Industry association Food Industry Asia has called for more measures, such as nutrition education, as part of Singapore's efforts to reduce sugar intake from beverages.PHOTO: SYAMIL SAPARI FOR THE STRAITS TIMES

SINGAPORE - Industry association Food Industry Asia (FIA) has called for more measures, such as nutrition education and incentives for developing healthier drinks, in Singapore's efforts to reduce sugar intake from beverages.

Its suggestion comes a day after the Ministry of Health (MOH) proposed four measures to cut down on consumption of sugar-sweetened beverages (SSBs) such as dry 3-in-1 mixes, cordials, yogurt drinks, fruit juices and soda drinks.

MOH is seeking the public's views on the proposals: a ban on pre-packed sugar-sweetened beverages; single or tiered taxes on the high-sugar drinks; mandatory front-of-pack labelling on sugar and nutrition content; and a ban on advertisements for such drinks on all platforms, including social media and buses.

In a statement on Wednesday (Dec 5), FIA said it "welcomes the MOH decision to hold a public consultation but believes more options need to be put on the table".

It suggested nutrition education and positive incentives similar to the Health Promotion Board's Healthier Ingredient Development Scheme, which offers companies monetary grants to encourage them to develop healthier sugar-sweetened beverages, oil and grain staples, sauces and desserts.

High sugar intake among people here is a major contributor to obesity and diabetes.

FIA's executive director Matthew Kovac said: "There is no magic bullet to tackle non-communicable diseases and many scientific studies have suggested that the effectiveness of sugar tax in reducing the consumption of SSBs may be limited."

He added: "The results in other countries that have implemented such taxes are still uncertain and we should not make decisions based on such ambiguity."

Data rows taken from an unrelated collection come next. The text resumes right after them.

(* ===== verification/DDRMem.v ===== *)
(** * The DDR memory controller (src/src/ddr_mem.h, ddr_mem.cpp)

    A single-channel controller with FR-FCFS scheduling: [access] in the bound phase, and in
    the weave phase [enqueue], [tick] and [refresh], together with the SchedEvents that the
    controller queues in the contention simulator.  The intrusive lists of requests, which
    InList models as a data structure, appear as the sequences that they hold.  Cycles are
    64-bit and latencies 32-bit unsigned integers. *)

From S2P Require Import Prelude Bithacks Double MemHier TimingEvent CoreRecorder.
From Stdlib Require Import Ascii.

Module DDR.

(** ** Timing parameters *)
Record Tech := mkTech {
  tBL : Z; tCL : Z; tRCD : Z; tRTP : Z; tRP : Z; tRRD : Z; tRAS : Z; tFAW : Z; tWTR : Z; tWR : Z; tRFC : Z; tREFI : Z;
  memFreqKHz : Z }.

(** [(uint64_t)(1e9/tCK/1e3)]. *)
Definition freq_of (tCK : double) : res Z := d_to_u64 (ddiv (ddiv (d_of_Z 1000000000) tCK) (d_of_Z 1000)).

(** The tBL of a line size, from that of 64-byte lines. *)
Definition scale_tBL (lineSize tBL : Z) : res Z :=
  if isPow2 lineSize && (64 <=? lineSize) then Ok (u32 (lineSize * tBL) / 64)
  else if lineSize =? 32 then Ok (tBL / 2)
  else Err (Panic "Unsupported line size").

MOH said on Tuesday that a tax on manufacturers and importers of sugar-sweetened beverages could encourage the industry to reformulate their products.

 
 
 

In response, Mr Kovac said that many food companies in Singapore have already started reformulating their products to reduce sugar content, including seven major beverage companies that have pledged to reduce the amount of sugar in their drinks to 12g per 100ml or less by 2020.

These include soft drink giant Coca-Cola, a member of FIA, which said on Tuesday that taxes and advertising restrictions are not good solutions as there are other effective ways to reduce sugar intake.

The company is already taking steps such as offering smaller packages and providing more accessible nutrition information, on top of its commitment to reduce the sugar content of its drinks.

Mr Kovac also expressed scepticism about a total ban on pre-packed sugar-sweetened beverages. This would affect drinks that contain more than five and a half teaspoons of sugar per 250ml serving, including many soft drinks, energy drinks, juices and yogurt drinks.

"Consumption habits are hard to change and an outright ban on pre-packaged SSBs will not guarantee an overall fall in sugar intake as consumers may simply choose other foods that can satisfy their needs," he said.

On the proposal to make front-of-pack nutrition labels mandatory, Mr Kovac said: "It is important to ensure that we do not overwhelm consumers with multiple labelling schemes that might cause confusion."

FIA will continue to work with government bodies to develop and propose nutrition labels that are simple and easy to understand, he stressed.

Mr Kovac added that voluntary efforts to regulate advertising and marketing to children have already been undertaken by 14 companies in Singapore, a signal of the industry's commitment to promote healthier lifestyles.